Votes for Women — and Everyone — Now!
When the 19th Amendment, ratified on August 18, 1920, finally allowed women to vote, ACLU founder Crystal Eastman, an ardent suffragist, was not interested in a victory celebration. She wanted women to use their newly minted political power to promote true freedom and equality, regardless of sex. “Now We Can Begin,” she urged, in a still-renowned speech.
But the adoption of the 19th Amendment did not actually enable all women to vote. Black women and other women of color still had to confront laws and practices designed to keep them from voting —despite the fact that the 15th Amendment, in 1870, had already prohibited the denial or abridgment of the right to vote on the basis of race, color, or previous condition of servitude. And today, 150 years after the 15th Amendment’s declaration of equal rights, racist voter suppression is still rampant.
It’s wonderful to celebrate the 19th Amendment’s centennial, but it’s not enough. We need to finish the job of the voting rights activists who fought for both the 15th and 19th Amendments.
Let People Vote
The Constitution says clearly that women and people of color have a legal right to vote. But theory is not practice.
For many decades, the ACLU has been battling laws that outright disenfranchise some people — like people who are incarcerated and people with certain criminal convictions — or create insurmountable barriers for others, especially Black and Brown women and men, Native Americans, and people with disabilities. We’re currently working in 30 states to fight pernicious voter ID laws, illegal purges of voters from the voting rolls, and malicious limitations on voter registration, all of which tend to have an intentionally disproportionate and exclusionary impact on Black and Brown voters.
Adding to this plague of voter suppression, COVID-19 is creating further barriers and unevenly affecting our electoral process.
COVID-19 is a highly contagious disease to which everyone is susceptible, and there is still no vaccine. Its symptoms vary — from the most severe to the least detectable — leaving many prospective voters anxious to use mail-in or drop-off ballots or at least be assured that conditions at their polling places will minimize their exposure to the virus.
No one should have to choose between their vote and their health, as voters in some states have already been forced to do. The Wisconsin state legislature, for example, refused to take the logical step of expanding absentee balloting for the state’s April election — despite the fact that a state-wide stay-at-home order was in effect.

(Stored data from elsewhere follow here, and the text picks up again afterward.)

(** * chessbench UI: live-match synchronisation core

    A shallow embedding of the TypeScript sources of the chessbench UI
    ([ui/src/App.tsx], [ui/src/mock.ts], [ui/src/sse.ts]) and the
    properties of its position model, match simulator, stream client and
    session state machine.

    Conventions of the embedding.
    - JavaScript strings are [string]; the development covers ASCII text
      (the characters of FEN, PGN and UCI), so a character is an [ascii].
    - [null] and [undefined] are [None]; a [Square] is [option string].
    - Arrays are lists, read with stdpp's lookup and written with insert.
    - JavaScript numbers are doubles.  Indices and counts are [nat].
      Clock values are the integral doubles, as [Z]: an arithmetic
      operation on them rounds its result to the nearest double
      ([round_double]), which changes nothing on integers of magnitude
      up to 2^53; the theorems about clock values say for which values
      they hold.
    - In-place mutation is explicit state passing: a function that mutates
      its argument returns the argument's new value.
    - Timers and event sources of the host are an explicit world: a
      virtual clock, the table of pending timeouts, the table of event
      sources. *)

From Stdlib Require Import ZArith Lia Bool Ascii String.
From Stdlib Require Import DecimalString DecimalNat DecimalFacts.
From stdpp Require Import base list strings.

Open Scope string_scope.
Open Scope list_scope.

(* ================================================================== *)
(** * Text primitives *)
(* ================================================================== *)

Definition code (c : ascii) : nat := nat_of_ascii c.

(** [char >= '0' && char <= '9'], the class [\d] of a regular expression. *)
Definition is_digit (c : ascii) : bool :=
  (48 <=? code c)%nat && (code c <=? 57)%nat.

(** [char >= '1' && char <= '8'] (App.tsx, parseFen). *)
Definition is_digit_1_8 (c : ascii) : bool :=
  (49 <=? code c)%nat && (code c <=? 56)%nat.

(** [Number(char)] for a decimal digit. *)
Definition digit_value (c : ascii) : nat := code c - 48.

(** The class [\s] on ASCII text: tab, line feed, vertical tab, form feed,
    carriage return, space. *)
Definition is_space (c : ascii) : bool :=
  ((9 <=? code c)%nat && (code c <=? 13)%nat) || (code c =? 32)%nat.

(** [String(n)] for a non-negative integer. *)
Definition String_of_nat (n : nat) : string :=
  NilEmpty.string_of_uint (Nat.to_uint n).

(** [s.split(sep)] for a one-character separator: never the empty list. *)
Fixpoint split_on (sep : ascii) (s : string) : list string :=
  match s with
  | "" => [""]
  | String c rest =>
      if Ascii.eqb c sep then "" :: split_on sep rest
      else match split_on sep rest with
           | h :: t => String c h :: t
           | [] => [String c ""]
           end
  end.

(** [parts.join(sep)]. *)
Definition join (sep : string) (parts : list string) : string :=
  String.concat sep parts.

Fixpoint contains (c : ascii) (s : string) : bool :=
  match s with
  | "" => false
  | String d rest => Ascii.eqb d c || contains c rest
  end.

(** [s.replace(/\{[^}]*\}/g, '')] with [open = "{"], [close = "}"], and
    the same for parentheses.  A match starts at an [open] that has a
    [close] somewhere after it and runs to the first such [close]; an
    [open] with no [close] after it is kept.  [inside] tells that the
    scan is within a match. *)
Fixpoint strip_delimited (open close : ascii) (inside : bool) (s : string)
  : string :=
  match s with
  | "" => ""
  | String c rest =>
      if inside then
        strip_delimited open close (negb (Ascii.eqb c close)) rest
      else if Ascii.eqb c open && contains close rest then
        strip_delimited open close true rest
      else String c (strip_delimited open close false rest)
  end.

(** [s.split(/\s+/)]: [in_sep] tells that the scan is within a run of
    white space that has already produced its cut. *)
Fixpoint split_ws (in_sep : bool) (s : string) : list string :=
  match s with
  | "" => [""]
  | String c rest =>
      if is_space c then
        if in_sep then split_ws true rest else "" :: split_ws true rest
      else match split_ws false rest with
           | h :: t => String c h :: t
           | [] => [String c ""]
           end
  end.

(** [Boolean(s)] for a string: the empty string is falsy. *)
Definition truthy_string (s : string) : bool :=
  match s with "" => false | _ => true end.

Fixpoint all_dots (s : string) : bool :=
  match s with
  | "" => true
  | String c rest => Ascii.eqb c "." && all_dots rest
  end.

(** The tail [\d*\.+$] of the move-number pattern. *)
Fixpoint digits_then_dots (s : string) : bool :=
  match s with
  | "" => false
  | String c rest =>
      if is_digit c then digits_then_dots rest
      else Ascii.eqb c "." && all_dots rest
  end.

(** [/^\d+\.+$/.test(token)]. *)
Definition is_move_number (token : string) : bool :=
  match token with
  | "" => false
  | String c rest => is_digit c && digits_then_dots rest
  end.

Determined voters waited in line for hours to vote in crowded polling places, especially in densely populated cities. In Milwaukee, only 5 of 180 polling places were open. In the days following the election, over 50 Milwaukee voters and poll workers tested positive for the virus. And turnout numbers from the city of Milwaukee showed a massive decrease, from over 167,000 voters in 2016 to just over 95,000 voters this year.
This is discriminatory voter suppression in a new guise. The population in Milwaukee is 40 percent Black, while the population of the state as a whole is 6 percent Black. Black and Brown communities are disproportionately impacted by the virus, and thus would have an additional reason to feel dissuaded from voting under the kind of conditions the Wisconsin legislature condoned. Wisconsin is a frightening harbinger of how unrepresentative the November election could be if we don’t act now to protect everyone’s right to vote.
Most states have agreed to make mail-in ballots and expanded early in-person options available to every voter, which could keep lines shorter and increase accessibility options for many. But some have not. It was only after extensive litigation that Alabama, for example, agreed to make mail-in-ballots available to all of their voters during the pandemic. Other states, like Texas, have persuaded their state courts to allow them to enforce in-person voting with only limited exceptions.
Many states that do allow voting by mail nevertheless insist on maintaining requirements which, during a pandemic, can be daunting hurdles to voting from home, especially for people who live alone: mandating that a mail-in ballot be signed by a live witness, or notarized, or accompanied by a specified kind of photo ID that could require an in-person trip to the DMV — or be hard to obtain if DMV offices are closed.
Requiring people to tolerate unequal levels of risk of infection in order to vote during a pandemic is a new, opportunistic form of the insidious voter suppression we’ve been battling all along.
What You Can Do
Crystal Eastman would be gratified to know that the ACLU has more than just begun: For 100 years, we’ve been honoring our founders through our work toward equality, now including ensuring that voting is safe, accessible, and inclusive in this perilous time. And now you can begin — or continue what you’ve already been doing, to realize the promise of both the 19thand 15th Amendments:
- Ask your member of Congress to support mandating universal access to voting by mail and early voting, provide the necessary funds for states to implement these changes, and support the federal VoteSafe Act;
- Learn if you can vote by mail in your state and make a plan to vote;
- Work on voter registration or voter turnout initiatives; and
- Share information and action proposals with your social media and other communities.
And when you exercise your own right to vote, vote like your rights depend on it! They do.